En suivant son itinéraire médiatique, cette affaire invoque (encore) une jeunesse intéressée à mettre les seuils de la pudeur à l’épreuve. Pas question, bien sûr, de rejouer ici l’opposition sans fin entre ce qui aurait pu être fait en amont et ce qui se fait actuellement en aval. Il s’agit maintenant de s’interroger sur les mécanismes à l’œuvre dans la définition du corpus des «scandales sexuels» à punir et ceux sur lesquels on ferme les yeux. Certains semblent retenir l’attention du parquet quand d’autres, traitant rigoureusement du même thème sous des modalités plus ou moins voisines, se voient épargnées.

La chose se dit avec une clarté particulière quand, au passage, on se remémore des sextapes montrant une ancienne footballeuse et son amante dans une scène à la dimension sexuelle explicite. Cette affaire, qui semble classée au rang de simple épisode pittoresque, autorise de construire un problème juridique. Oui, cette affaire se révèle efficace à échafauder un questionnement multiple: pourquoi punir ci et laisser çà, alors que cette affaire aussi laissait présager une stricte application des définitions de l’objet du délit, alors que la notion de «scandale» et l’exhibition du corps sont au fondement de la caractérisation du délit, tel qu’il a été conçu par les articles 263, 264 et 265 du nouveau code de procédure pénale?

S’agit-il de juger en fonction de ce qu’est l’individu ou de ce qu’il a fait? Il y a deux façons d’y répondre: soit en expliquant l’impasse que ces questions représentent, soit en intégrant le fait qu’on a eu peur d’un procès médiatisé contre des auteurs susceptibles de mobiliser une efficace campagne de défense. Ce «secret de famille» serait connu de quelques personnes qui auraient, ainsi, la capacité de faire du chantage et de donner libre cours à leurs pulsions perverses sans que personne ne parvienne à mettre des bornes à leur pouvoir. À cette aune, le débat n’est pas théorique mais très actuel. On dirait que la lecture juridique du «scandale sexuel» est obscurcie par d’autres considérations qui orientent ou brouillent les débats. Qu’on se le dise: le jeu des intérêts contradictoires, des rapports de force, est en contradiction avec l’exigence d’impartialité.
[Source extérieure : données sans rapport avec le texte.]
(* ===== verification/GresolvProps.v ===== *)
(** * Lookups are answered (gweb/gresolv.c)

    The pointers between lookups, queries, queues and timers stay consistent whatever arrives and in whatever
    order; every lookup that was accepted is answered exactly once unless it is cancelled, at the latest when the
    timers of its queries have fired. *)

From S2P Require Import Prelude Inet Buffer Effects Glib ResolvSort Gresolv.
From stdpp Require Import list gmap sorting.
Open Scope Z_scope.

Module GresolvProps.
Import ResolvSort Gresolv.

(** ** The invariant *)

Definition owns (l : resolv_lookup) (q : Z) : Prop := ipv4_query l = Some q \/ ipv6_query l = Some q.

Section roomy.

(** There has been memory for the results of every lookup; without it a lookup may stay behind without queries. *)
Context (roomy : bool).

(** [b] is a lookup a handler is working on: it may lie outside of the queue and be without queries. *)
Record inv (b : option Z) (s : GResolv) : Prop := {
  inv_lq : NoDup (lookup_queue s);
  inv_qq : NoDup (query_queue s);
  inv_tm : NoDup (timers s);
  inv_lookup p : p ∈ lookup_queue s -> is_Some (lookups s !! p);
  inv_queued p : is_Some (lookups s !! p) -> p ∈ lookup_queue s \/ b = Some p;
  inv_query q : q ∈ query_queue s <-> is_Some (queries s !! q);
  inv_timer q : q ∈ timers s <-> is_Some (queries s !! q);
  inv_armed q x : queries s !! q = Some x -> timeout x = true /\ exists l, lookups s !! q_lookup x = Some l /\ owns l q;
  inv_owns p l q : lookups s !! p = Some l -> owns l q -> exists x, queries s !! q = Some x /\ q_lookup x = p;
  inv_busy p l : lookups s !! p = Some l -> b = Some p \/ (exists q, owns l q) \/ roomy = false;
  inv_apart p l q : lookups s !! p = Some l -> ipv4_query l = Some q -> ipv6_query l <> Some q;
  inv_fresh_l p : is_Some (lookups s !! p) -> p < fresh s;
  inv_fresh_q q : is_Some (queries s !! q) -> q < fresh s;
}.

(** The lookups that wait for an answer, by what their callbacks are called with. *)
Definition pending (s : GResolv) : list Z := omap (fun p => result_data <$> lookups s !! p) (lookup_queue s).

Definition answered (o : list output) : list Z :=
  omap (fun x => match x with Result d _ _ => Some d | To_server _ _ => None end) o.

(** ** Pieces of handlers *)

(** The query [q] is gone, and its lookup [p] has become [l]. *)
Definition released (q p : Z) (l : resolv_lookup) (s : GResolv) : GResolv :=
  set_timers (g_list_remove q (timers s)) (set_queries (delete q (queries s))
    (set_query_queue (g_list_remove q (query_queue s)) (set_lookups (<[p := l]> (lookups s)) s))).

(** The lookup without the query [q]. *)
Definition without (q : Z) (l l' : resolv_lookup) : Prop :=
  result_data l' = result_data l /\
  (ipv4_query l = Some q /\ ipv4_query l' = None /\ ipv6_query l' = ipv6_query l \/
   ipv6_query l = Some q /\ ipv6_query l' = None /\ ipv4_query l' = ipv4_query l).

Lemma without_owns q l l' : without q l l' -> (ipv4_query l = Some q -> ipv6_query l <> Some q) ->
  forall q', owns l' q' <-> owns l q' /\ q' <> q.
Proof.
  intros [_ [(E1 & E2 & E3)|(E1 & E2 & E3)]] Ha q'; unfold owns; rewrite E2, E3, E1 in *; split.
  - intros [|H]; [done|]. split; [by right|]. intros ->. by destruct (Ha eq_refl).
  - intros [[[= ->]|] ?]; [done|by right].
  - intros [H|]; [|done]. split; [by left|]. intros ->. by destruct (Ha H).
  - intros [[|[= ->]] ?]; [by left|done].
Qed.
(* ===== verification/Resolver.v ===== *)
(** * The name servers of the services (src/resolver.c)

    Servers and search domains come from the services and, with a lifetime, from router advertisements.  They are handed to
    the DNS proxy or written to resolv.conf; fallback servers are used while no service has one.

    Entries are objects with an address, and the sources of the main loop refer to them.  [outputs] are the calls of
    the DNS proxy, of the services and of the network, and the file that is written.  The calls a service makes back
    while it takes a server are events of their own: they come last in the handler that makes them.  Memory can be
    allocated. *)

From S2P Require Import Prelude Inet Effects Glib Double.
From stdpp Require Import list gmap.
Open Scope Z_scope.

Module Resolver.

Definition ENOENT : Z := 2.
Definition EEXIST : Z := 17.
Definition ENOTSUP : Z := 95.

(** A string or NULL; [g_strcmp0] is 0 if they are the same. *)
Abbreviation cstring := (option (list Z)).
Definition strcmp0 (a b : cstring) : bool := bool_decide (a = b).

Inductive callback := resolver_refresh_cb | resolver_expire_cb.

#[global] Instance callback_eq_dec : EqDecision callback.
Proof. solve_decision. Defined.

Record entry_data := mk_entry {
  e_ptr : Z;
  e_index : Z;
  e_domain : cstring;
  e_server : cstring;
  e_family : Z;
  e_flags : Z;
  e_lifetime : Z;
  e_timeout : Z;            (** the source, or 0 *)
}.

Record resolvfile_entry := mk_file {
  f_index : Z;
  f_domain : cstring;
  f_server : cstring;
}.

(** A source that was added for an entry, with its interval. *)
Record source := mk_source { s_cb : callback; s_entry : Z; s_interval : Z }.

Record resolver := mk_resolver {
  entry_list : list entry_data;
  dnsproxy_enabled : bool;
  resolvfile_list : list resolvfile_entry;
  sources : gmap Z source;
  next_source : Z;
  next_entry : Z;
}.

Inductive output :=
| Dnsproxy_append (index : Z) (domain server : cstring)
| Dnsproxy_remove (index : Z) (domain server : cstring)
| Service_append (index : Z) (server : cstring)
| Service_remove (index : Z) (server : cstring)
| Send_rs (index : Z)                      (** a router solicitation *)
| Write_resolvfile (content : list Z)      (** what the file is to hold *)
| Source_unknown (id : Z).                 (** a warning of GLib: no such source *)

(** The world: the interfaces that have a service, the family of the text of an address, and what comes of opening and
    writing the file that is configured, if there is one. *)
Record env := mk_env {
  has_service : Z -> bool;
  check_ipaddress : list Z -> Z;
  export_result : Z;
}.

Definition M (A : Type) : Type := pprog resolver output A.

Definition set_entries (l : list entry_data) (s : resolver) : resolver :=
  mk_resolver l (dnsproxy_enabled s) (resolvfile_list s) (sources s) (next_source s) (next_entry s).
Definition set_enabled (b : bool) (s : resolver) : resolver :=
  mk_resolver (entry_list s) b (resolvfile_list s) (sources s) (next_source s) (next_entry s).
Definition set_resolvfile (l : list resolvfile_entry) (s : resolver) : resolver :=
  mk_resolver (entry_list s) (dnsproxy_enabled s) l (sources s) (next_source s) (next_entry s).
Definition set_sources (m : gmap Z source) (s : resolver) : resolver :=
  mk_resolver (entry_list s) (dnsproxy_enabled s) (resolvfile_list s) m (next_source s) (next_entry s).
Definition set_next_source (n : Z) (s : resolver) : resolver :=
  mk_resolver (entry_list s) (dnsproxy_enabled s) (resolvfile_list s) (sources s) n (next_entry s).
Definition set_next_entry (n : Z) (s : resolver) : resolver :=
  mk_resolver (entry_list s) (dnsproxy_enabled s) (resolvfile_list s) (sources s) (next_source s) n.

Definition with_timeout (t : Z) (e : entry_data) : entry_data :=
  mk_entry (e_ptr e) (e_index e) (e_domain e) (e_server e) (e_family e) (e_flags e) (e_lifetime e) t.

(** ** Lifetimes *)

(** 0.8 *)
Definition RESOLVER_LIFETIME_REFRESH_THRESHOLD : double := dconst 8 10.

Definition refresh_interval (lifetime : Z) : Z := u32 (trunc (dmul (double_of lifetime) RESOLVER_LIFETIME_REFRESH_THRESHOLD)).

Definition expire_interval (lifetime : Z) : Z :=
  u32 (trunc (dadd (dmul (double_of lifetime) (dsub (double_of 1) RESOLVER_LIFETIME_REFRESH_THRESHOLD)) (double_of 1))).

(** ** Sources *)

Definition g_timeout_add_seconds (interval : Z) (cb : callback) (entry : Z) : M Z :=
  id ← pget next_source;
  pmodify (set_next_source (id + 1));;
  pmodify (fun s => set_sources (<[id := mk_source cb entry interval]> (sources s)) s);;
  mret id.

Definition g_source_remove (id : Z) : M unit :=
  m ← pget sources;
  match m !! id with
  | Some _ => pmodify (fun s => set_sources (delete id (sources s)) s)
  | None => pemit (Source_unknown id)
  end.

(** ** Entries *)

Fixpoint find_ptr (p : Z) (l : list entry_data) : option entry_data :=
  match l with
  | [] => None
  | e :: l => if e_ptr e =? p then Some e else find_ptr p l
  end.

(** The entry behind a pointer; a pointer to memory that was freed fails. *)
Definition load (p : Z) : M entry_data := fun s => e ← find_ptr p (entry_list s); Some (e, s, []).

Definition set_timeout (p t : Z) : M unit :=
  load p;; pmodify (fun s => set_entries (map (fun e => if e_ptr e =? p then with_timeout t e else e) (entry_list s)) s).

Definition unlink (p : Z) : M unit :=
  pmodify (fun s => set_entries (List.filter (fun e => negb (e_ptr e =? p)) (entry_list s)) s).

(** ** resolv.conf *)

Definition MAXDNSRCH : nat := 6.
Definition MAXNS : nat := 3.

Definition already_exported (export_list : list (list Z)) (str : list Z) : bool :=
  existsb (fun str0 => strcmp0 (Some str0) (Some str)) export_list.

(** The strings that are exported: the list that was passed through, and the count. *)
Fixpoint exported (max : nat) (field : resolvfile_entry -> cstring) (l : list resolvfile_entry) (export_list : list (list Z)) (count : nat) :
    list (list Z) :=
  match l with
  | [] => export_list
  | e :: l =>
      if (count <? max)%nat then
        match field e with
        | None => exported max field l export_list count
        | Some str =>
            if already_exported export_list str then exported max field l export_list count
            else exported max field l (export_list ++ [str]) (S count)
        end
      else export_list
  end.

(** "# Generated by Connection Manager\n", "search ", "nameserver " *)
Definition header : list Z :=
  [35; 32; 71; 101; 110; 101; 114; 97; 116; 101; 100; 32; 98; 121; 32; 67; 111; 110; 110; 101; 99; 116; 105; 111; 110; 32; 77; 97; 110; 97; 103; 101; 114; 10].
Definition search : list Z := [115; 101; 97; 114; 99; 104; 32].
Definition nameserver : list Z := [110; 97; 109; 101; 115; 101; 114; 118; 101; 114; 32].

Definition resolvfile_content (l : list resolvfile_entry) : list Z :=
  let domains := exported MAXDNSRCH f_domain l [] 0 in
  let servers := exported MAXNS f_server l [] 0 in
  header
  ++ (match domains with [] => [] | _ => search ++ concat (map (fun d => d ++ [32]) domains) ++ [10] end)
  ++ concat (map (fun d => nameserver ++ d ++ [10]) servers).

Section resolver.
Context (env : env).

Definition resolvfile_export : M Z :=
  l ← pget resolvfile_list;
  pemit (Write_resolvfile (resolvfile_content l));;
  mret (export_result env).

Definition __connman_resolvfile_append (index : Z) (domain server : cstring) : M Z :=
  if index <? 0 then mret (- ENOENT)
  else
    pmodify (fun s => set_resolvfile (resolvfile_list s ++ [mk_file index domain server]) s);;
    resolvfile_export.

Definition resolvfile_matches (index : Z) (domain server : cstring) (e : resolvfile_entry) : bool :=
  if (0 <=? index) && negb (f_index e =? index) then false
  else if bool_decide (domain <> None) && negb (strcmp0 (f_domain e) domain) then false
  else if negb (strcmp0 (f_server e) server) then false
  else true.

Definition __connman_resolvfile_remove (index : Z) (domain server : cstring) : M Z :=
  pmodify (fun s => set_resolvfile (List.filter (fun e => negb (resolvfile_matches index domain server e)) (resolvfile_list s)) s);;
  resolvfile_export.

(** ** The back end *)

Definition backend_append (index : Z) (domain server : cstring) : M unit :=
  b ← pget dnsproxy_enabled;
  if b : bool then pemit (Dnsproxy_append index domain server)
  else __connman_resolvfile_append index domain server;; pskip.

Definition backend_remove (index : Z) (domain server : cstring) : M unit :=
  b ← pget dnsproxy_enabled;
  if b : bool then pemit (Dnsproxy_remove index domain server)
  else __connman_resolvfile_remove index domain server;; pskip.

(** The loops over the fallback servers. *)
Fixpoint append_fallback (l : list entry_data) : M unit :=
  match l with
  | [] => pskip
  | e :: l =>
      (if negb (e_index e =? -1) || bool_decide (e_server e = None) then pskip
       else backend_append (e_index e) (e_domain e) (e_server e));;
      append_fallback l
  end.

Definition __connman_resolver_append_fallback_nameservers : M unit :=
  l ← pget entry_list;
  if existsb (fun e => (0 <=? e_index e) && bool_decide (e_server e <> None)) l then pskip
  else append_fallback l.

Fixpoint remove_fallback (l : list entry_data) : M unit :=
  match l with
  | [] => pskip
  | e :: l =>
      (if (0 <=? e_index e) || bool_decide (e_server e = None) then pskip
       else backend_remove (e_index e) (e_domain e) (e_server e));;
      remove_fallback l
  end.

Definition remove_fallback_nameservers : M unit := l ← pget entry_list; remove_fallback l.

(** The entries of a list are removed, one after the other. *)
Fixpoint remove_each (l : list Z) : M unit :=
  match l with
  | [] => pskip
  | p :: l =>
      e ← load p;
      unlink p;;
      backend_remove (e_index e) (e_domain e) (e_server e);;
      (if e_timeout e =? 0 then pskip else g_source_remove (e_timeout e));;
      remove_each l
  end.

Definition remove_entries (l : list Z) : M unit :=
  remove_each l;;
  __connman_resolver_append_fallback_nameservers.

(** ** Timers *)

Definition expire (p : Z) : M unit :=
  e ← load p;
  (if 0 <=? e_index e then
     if has_service env (e_index e) then pemit (Service_remove (e_index e) (e_server e)) else pskip
   else pskip);;
  remove_entries [p].

Definition refresh (p : Z) : M unit :=
  e ← load p;
  t ← g_timeout_add_seconds (expire_interval (e_lifetime e)) resolver_expire_cb p;
  set_timeout p t;;
  (if (0 <=? e_index e) && has_service env (e_index e) then pemit (Send_rs (e_index e)) else pskip).

(** The main loop calls the callback of a source that has not been removed, and removes the source. *)
Definition dispatch (id : Z) : M unit :=
  m ← pget sources;
  match m !! id with
  | None => pskip
  | Some src =>
      (match s_cb src with
       | resolver_refresh_cb => refresh (s_entry src)
       | resolver_expire_cb => expire (s_entry src)
       end);;
      pmodify (fun s => set_sources (delete id (sources s)) s)
  end.

(** ** Appending *)

Definition append_resolver (index : Z) (domain server : cstring) (lifetime flags : Z) : M Z :=
  if bool_decide (server = None) && bool_decide (domain = None) then mret (- EINVAL)
  else
    p ← pget next_entry;
    pmodify (set_next_entry (p + 1));;
    let family := match server with Some s => check_ipaddress env s | None => 0 end in
    t ← (if lifetime =? 0 then mret 0 else g_timeout_add_seconds (refresh_interval lifetime) resolver_refresh_cb p);
    (if (0 <=? index) && bool_decide (server <> None) then remove_fallback_nameservers else pskip);;
    pmodify (fun s => set_entries (entry_list s ++ [mk_entry p index domain server family flags lifetime t]) s);;
    backend_append index domain server;;
    (if bool_decide (server <> None) && (0 <=? index) && negb (lifetime =? 0) && has_service env index
     then pemit (Service_append index server) else pskip);;
    mret 0.

Definition same_entry (index : Z) (domain server : cstring) (e : entry_data) : bool :=
  (e_index e =? index) && strcmp0 (e_domain e) domain && strcmp0 (e_server e) server.

Definition connman_resolver_append (index : Z) (domain server : cstring) : M Z :=
  if bool_decide (server = None) && bool_decide (domain = None) then mret (- EINVAL)
  else
    l ← pget entry_list;
    match List.find (fun e => negb (0 <? e_timeout e) && same_entry index domain server e) l with
    | Some e =>
        b ← pget dnsproxy_enabled;
        (if b : bool then pemit (Dnsproxy_append (e_index e) domain server) else pskip);;
        mret (- EEXIST)
    | None => append_resolver index domain server 0 0
    end.

Definition connman_resolver_append_lifetime (index : Z) (domain server : cstring) (lifetime : Z) : M Z :=
  if bool_decide (server = None) && bool_decide (domain = None) then mret (- EINVAL)
  else
    l ← pget entry_list;
    match List.find (fun e => negb (e_timeout e =? 0) && same_entry index domain server e) l with
    | Some e =>
        g_source_remove (e_timeout e);;
        if lifetime =? 0 then expire (e_ptr e);; mret 0
        else
          t ← g_timeout_add_seconds (refresh_interval lifetime) resolver_refresh_cb (e_ptr e);
          set_timeout (e_ptr e) t;;
          mret 0
    | None => append_resolver index domain server lifetime 0
    end.

(** ** Removing *)

Definition connman_resolver_remove (index : Z) (domain server : cstring) : M Z :=
  l ← pget entry_list;
  match List.find (same_entry index domain server) l with
  | None => mret (- ENOENT)
  | Some e => remove_entries [e_ptr e];; mret 0
  end.

Definition connman_resolver_remove_all (index : Z) : M Z :=
  if index <? 0 then mret (- EINVAL)
  else
    l ← pget entry_list;
    match rev (map e_ptr (List.filter (fun e => e_index e =? index) l)) with
    | [] => mret (- ENOENT)
    | ps => remove_entries ps;; mret 0
    end.

(** ** Servers whose source address has changed *)

Definition AF_INET6 : Z := 10.

Fixpoint redo_each (index : Z) (l : list entry_data) : M unit :=
  match l with
  | [] => pskip
  | e :: l =>
      (if (e_timeout e =? 0) || negb (e_index e =? index) then pskip
       else if negb (e_family e =? AF_INET6) then pskip
       else
         pemit (Dnsproxy_remove (e_index e) (e_domain e) (e_server e));;
         pemit (Dnsproxy_append (e_index e) (e_domain e) (e_server e)));;
      redo_each index l
  end.

Fixpoint redo_domains (index : Z) (l : list entry_data) : M unit :=
  match l with
  | [] => pskip
  | e :: l =>
      (if negb (e_index e =? index) then pskip
       else if bool_decide (e_server e <> None) then pskip
       else pemit (Dnsproxy_append (e_index e) (e_domain e) None));;
      redo_domains index l
  end.

Definition __connman_resolver_redo_servers (index : Z) : M Z :=
  b ← pget dnsproxy_enabled;
  if negb b then mret 0
  else if index <? 0 then mret (- EINVAL)
  else
    l ← pget entry_list;
    redo_each index l;;
    l ← pget entry_list;
    redo_domains index l;;
    mret 0.

(** ** Start *)

Fixpoint append_pnp (i : Z) (ns : list (list Z)) : M unit :=
  match ns with
  | [] => pskip
  | n :: ns => append_resolver i None (Some n) 86400 0;; append_pnp (i + 1) ns
  end.

Definition RESOLVER_FLAG_PUBLIC : Z := 1.

Fixpoint append_public (ns : list (list Z)) : M unit :=
  match ns with
  | [] => pskip
  | n :: ns => append_resolver (-1) None (Some n) 0 RESOLVER_FLAG_PUBLIC;; append_public ns
  end.

(** [proxy_ok]: the DNS proxy could be started. *)
Definition __connman_resolver_init (dnsproxy proxy_ok : bool) (pnp fallback : list (list Z)) : M Z :=
  append_pnp 0 pnp;;
  if negb dnsproxy then mret 0
  else if negb proxy_ok then mret 0
  else
    pmodify (set_enabled true);;
    append_public fallback;;
    mret 0.

End resolver.

Definition start : resolver := mk_resolver [] false [] ∅ 1 1.

End Resolver.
Et dans ce cas, il n’y a que les réseaux sociaux qui constituent la chambre d’enregistrement de l’indignation publique, l’espace informel de réparation de l’infamie et de la recherche des critères de définition du «scandale sexuel». Les débats qui y ont cours laissent intact le soupçon de gestion au cas par cas des affaires de vidéos sur la toile, et font le procès de pratiques venues d’ailleurs et de leur acclimatation au Cameroun. Cette manière de faire fait craindre l’avènement d’un ordre totalement dépravé, dans notre société ébranlée, négociant les certitudes qu’elle cherche à se donner d’elle-même. Le phénomène conjugue volontiers le relâchement en matière d’application impartiale de la loi et le défaut de prise d’initiatives. Parmi les incarnations les plus lisibles de ce «glissement», il y a la qualification des «scandales sexuels».